"We Must Improve Our System Performance - What Should We Do?"?

"We Must Improve Our System Performance - What Should We Do?"

In this article, let's dive into the 1-2-3 of improving system performance. To start with, allow us to identify the significant performance bottlenecks:

  • Response time - the time between submitting a request and getting a response, usually in UI/UX-driven systems.
  • Latency - the time between process start to finish, for instance, in gaming or trading systems.
  • Throughput - number of requests or processes completed within a given time slot.

Yes, this might be oversimplified and lacking more cases. But what we need is a functional architectural approach, preferably that we take it from both business and engineering perspectives.

How to Identify Bottlenecks?

No alt text provided for this image
https://commons.wikimedia.org/wiki/File:Three_paths_from_A_to_B.svg

Once we identified the desired performance improvement, next came measurement and establishing the initial state.

We are after finding the exact deviations that take us away from the fastest path from A to B.

If we want improved response time, we need to identify those pieces of the application pathway that introduce delays.
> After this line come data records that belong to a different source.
(* ===== verification/Integrity.v ===== *)
(** * bin/runtime-common/src/integrity.rs: the integrity tests of a bridge configuration

    The assertions that a runtime runs on the constants of its bridge pallets, and what a
    configuration that passes them may rely on.  A failed assertion is a panic. *)

From S2P Require Import Prelude Substrate RuntimePrimitives MessagesPrimitives OutboundLane.
From S2P Require Import InboundLane MessagesWeights MessagesPallet StorageProof HeaderChain.
From S2P Require Import Justification GrandpaPallet RuntimeMessages.
From Stdlib Require Import String.
From stdpp Require Import base numbers list gmap.
Local Open Scope Z_scope.

Definition assert_bridge_grandpa_pallet_constants `{WeightOps} `{!GrandpaConfig} :
  outcome Empty_set unit :=
  assert (0 <? MaxRequests).

Record AssertBridgeMessagesPalletConstants := AssertMessages {
  max_unrewarded_relayers_in_bridged_confirmation_tx : MessageNonce;
  max_unconfirmed_messages_in_bridged_confirmation_tx : MessageNonce;
  bridged_chain_id : list Z;
}.

Definition assert_bridge_messages_pallet_constants `{MessagesConstants} (BridgedChainId : list Z)
  (params : AssertBridgeMessagesPalletConstants) : outcome Empty_set unit :=
  check? assert (match ActiveOutboundLanes with [] => false | _ => true end) in
  check? assert (MaxUnrewardedRelayerEntriesAtInboundLane <=?
                 max_unrewarded_relayers_in_bridged_confirmation_tx params) in
  check? assert (MaxUnconfirmedMessagesAtInboundLane <=?
                 max_unconfirmed_messages_in_bridged_confirmation_tx params) in
  assert (bool_decide (BridgedChainId = bridged_chain_id params)).

Section Weights.
Context `{WeightOps} {Info : WeightInfoExt}.

(** [C::max_extrinsic_size] and [C::max_extrinsic_weight]; the lengths that the codec knows. *)
Context (max_extrinsic_size : Z) (max_extrinsic_weight : Weight) (usize_max nonce_len : Z).

(** [InboundLaneData::<()>]: the identifier of a relayer takes no space. *)
Definition check_message_lane_weights (bridged_chain_extra_storage_proof_size : Z)
  (this_chain_max_unrewarded_relayers this_chain_max_unconfirmed_messages : MessageNonce) :
  outcome Empty_set unit :=
  check? ensure_weights_are_correct in
  let max_incoming_message_proof_size :=
    saturating_add u32_max bridged_chain_extra_storage_proof_size
      (maximal_incoming_message_size max_extrinsic_size) in
  check? ensure_able_to_receive_message max_extrinsic_size max_extrinsic_weight
    max_incoming_message_proof_size
    (maximal_incoming_message_dispatch_weight max_extrinsic_weight) in
  let max_incoming_inbound_lane_data_proof_size :=
    encoded_size_hint_u32 usize_max nonce_len 0 (this_chain_max_unrewarded_relayers mod (usize_max + 1)) in
  ensure_able_to_receive_confirmation max_extrinsic_size max_extrinsic_weight
    max_incoming_inbound_lane_data_proof_size this_chain_max_unrewarded_relayers
    this_chain_max_unconfirmed_messages.
End Weights.

(** ** What a configuration that passes may rely on *)

(** C40. The integrity test of a chain protects the messages that the other chain accepts: if it passes,
    then every payload that the verifier at the source accepts fits into a delivery transaction
    at this chain.  A proof that is larger than the payload by at most the declared extra
    size fits into an extrinsic together with the signed extensions, and the call that declares
    the dispatch weight of the payload is within the maximal weight of an extrinsic.  For the weight,
    [verify_dispatch_weight] has to do what its trait documents: the dispatch of a payload that it
    accepts is within the limit for incoming messages.  The chains that implement the trait accept
    every payload, so for them the limit is an assumption on all payloads. *)
Theorem accepted_message_is_deliverable `{WeightLaws} {Info : WeightInfoExt} {AccountId X Node : Type}
  `{!MessageBridge AccountId X} (max_weight : Weight) (usize_max nonce_len extra : Z)
  (max_relayers max_messages : MessageNonce) (payload : list Z) (node_len : Node -> Z)
  (proof : list Node) (dispatch_weight_of : list Z -> Weight) :
  byte_weight_ok -> 0 <= max_extrinsic_size ->
  max_extrinsic_size + expected_extra_storage_proof_size <= u32_max ->
  max_extrinsic_size < u32_max -> is_u32 extra ->
  (forall payload, verify_dispatch_weight payload = true ->
     weight_le (dispatch_weight_of payload) (maximal_incoming_message_dispatch_weight max_weight)) ->
  check_message_lane_weights max_extrinsic_size max_weight usize_max nonce_len extra max_relayers
    max_messages = Ok tt ->
  verify_chain_message payload = Ok tt ->
  0 <= storage_proof_size node_len proof <= extra + Z.of_nat (length payload) ->
  storage_proof_size node_len proof + SIGNED_EXTENSIONS_SIZE <= max_extrinsic_size /\
  weight_le (receive_messages_proof_weight (storage_proof_size node_len proof) 1 (dispatch_weight_of payload))
    max_weight.
Proof.
  intros Hbytes Hmax Hsum Hsize Hextra Hlimit Hcheck Hpayload Hproof.
  apply obind_Ok in Hcheck as ([] & _ & Hcheck). apply obind_Ok in Hcheck as ([] & Hable & _).
  unfold verify_chain_message, maximal_message_size in Hpayload.
  destruct (verify_dispatch_weight payload) eqn:Hverify; [|done]. apply Hlimit in Hverify as Hdispatch.
  simpl in Hpayload.
  destruct (_ <? Z.of_nat (length payload)) eqn:El; [done|]. apply Z.ltb_ge in El.
  set (incoming := maximal_incoming_message_size max_extrinsic_size) in *.
  assert (0 <= incoming) as Hin.
  { unfold incoming, maximal_incoming_message_size. pose proof (Z.div_pos max_extrinsic_size 3). lia. }
  pose proof (bw_extra Hbytes) as Hexp. pose proof Hable as (? & Hfits%assert_Ok & _)%obind_Ok.
  assert (saturating_add u32_max extra incoming = extra + incoming) as Hadd.
  { unfold saturating_add, SIGNED_EXTENSIONS_SIZE in *. word. }
  rewrite Hadd in Hable, Hfits.
  assert (extra + incoming + SIGNED_EXTENSIONS_SIZE <= max_extrinsic_size) as Hle.
  { unfold saturating_add, SIGNED_EXTENSIONS_SIZE in *. word. }
  split; [lia|].
  apply obind_Ok in Hable as ([] & _ & Hw%assert_Ok). apply all_lte_weight_le in Hw. etrans; [|exact Hw]. unfold SIGNED_EXTENSIONS_SIZE in Hle.
  rewrite wrapping_add_small by word. unfold precomputed_size. rewrite (proj2 (Z.leb_le _ _)) by word.
  apply receive_messages_proof_weight_le; [done|word|word|done].
Qed.

(** The test of confirmations is weaker than it should be: it measures [InboundLaneData::<()>], in
    which the relayers have no identifiers.  The lane data with as many relayers as the test
    allows is larger than what is tested, by the length of an identifier for each of them. *)
Theorem tested_lane_data_is_too_small (usize_max nonce_len relayer_id_len relayers : Z) :
  0 < relayer_id_len -> 0 <= nonce_len -> 0 < relayers ->
  relayers * (relayer_id_len + 2 * nonce_len) + nonce_len <= u32_max -> u32_max <= usize_max ->
  encoded_size_hint_u32 usize_max nonce_len relayer_id_len relayers =
  encoded_size_hint_u32 usize_max nonce_len 0 relayers + relayers * relayer_id_len.
Proof.
  intros Hid Hn Hr Hsmall Hu. assert (0 <= u32_max) by word.
  assert (relayer_id_len + 2 * nonce_len <= relayers * (relayer_id_len + 2 * nonce_len)) by nia.
  assert (relayers * (2 * nonce_len) <= relayers * (relayer_id_len + 2 * nonce_len)) by nia.
  unfold encoded_size_hint_u32, encoded_size_hint, checked_add, checked_mul.
  rewrite (Z.mod_small (2 * nonce_len)) by lia.
  repeat (rewrite (proj2 (Z.leb_le _ _)) by lia; simpl). lia.
Qed.

(** Extrinsics of 10000 bytes and the shipped weights. *)
Module SmallIntegrity.
Definition bridge : MessageBridge Z unit := {|
  BRIDGED_MESSAGES_PALLET_NAME := "Messages";
  is_message_accepted _ _ _ := true;
  maximal_pending_messages_at_outbound_lane := 10;
  verify_dispatch_weight payload := (length payload <=? 100)%nat;
  max_extrinsic_size := 10000;
|}.
Definition max_weight : Weight := from_parts (10 ^ 13) (10 ^ 7).

Definition dispatch_weight_of (payload : list Z) : Weight := from_parts (1000 * Z.of_nat (length payload)) 1000.

Lemma limit_kept (payload : list Z) :
  verify_dispatch_weight (MessageBridge := bridge) payload = true ->
  weight_le (dispatch_weight_of payload) (maximal_incoming_message_dispatch_weight max_weight).
Proof.
  intros Hlen%Nat.leb_le.
  assert (ref_time (maximal_incoming_message_dispatch_weight max_weight) = 5 * 10 ^ 12
          /\ proof_size (maximal_incoming_message_dispatch_weight max_weight) = 5 * 10 ^ 6) as [Hr Hp]
    by (vm_compute; split; reflexivity).
  split; unfold dispatch_weight_of; rewrite ?Hr, ?Hp.
  - rewrite ref_time_from_parts; unfold is_u64, u64_max; lia.
  - rewrite proof_size_from_parts; unfold is_u64, u64_max; lia.
Qed.

Lemma checked :
  check_message_lane_weights (Info := BridgeWeight rocks_db) 10000 max_weight u64_max 8 1024 16 64 = Ok tt.
Proof. vm_compute. reflexivity. Qed.
End SmallIntegrity.

Lemma accepted_message_is_deliverable_witness :
  verify_chain_message (MessageBridge0 := SmallIntegrity.bridge) [1; 2; 3] = Ok tt /\
  weight_le (receive_messages_proof_weight (Info := BridgeWeight rocks_db)
    (storage_proof_size (fun _ : unit => 600) [tt]) 1 (from_parts 3000 1000)) SmallIntegrity.max_weight.
Proof.
  split; [reflexivity|].
  refine (proj2 (accepted_message_is_deliverable (Info := BridgeWeight rocks_db)
    (MessageBridge0 := SmallIntegrity.bridge) SmallIntegrity.max_weight u64_max 8 1024 16 64 [1; 2; 3]
    (fun _ => 600) [tt] SmallIntegrity.dispatch_weight_of _ _ _ _ _ SmallIntegrity.limit_kept
    SmallIntegrity.checked eq_refl _)).
  - apply shipped_byte_weight_ok; simpl; lia.
  - simpl. lia.
  - by vm_compute.
  - by vm_compute.
  - by vm_compute.
  - split; by vm_compute.
Defined.

Lemma tested_lane_data_is_too_small_witness :
  encoded_size_hint_u32 u64_max 8 32 16 = encoded_size_hint_u32 u64_max 8 0 16 + 512.
Proof. apply (tested_lane_data_is_too_small u64_max 8 32 16); by vm_compute. Defined.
For instance, in microservices architectures, those can be unnecessary repeat service invocations, not optimized database queries, skipped caching, bad algorithms, and so on.

If we strive for lower latency, we can look at unnecessary I/O, network trips, access locks, and context switches.

And if we wish to increase throughput, then definitely in-memory data and distributed caching to reduce database reads or writes, 1st and 2nd level caches close to our clients, per service data stores with correctly and wisely implemented CQRS data pattern can go a long way.

But how would you be able to identify the right next step? So that we do not lose ourselves in the mind-boggling complexities of modern architecture? The keywords are observability and APM (application performance monitoring).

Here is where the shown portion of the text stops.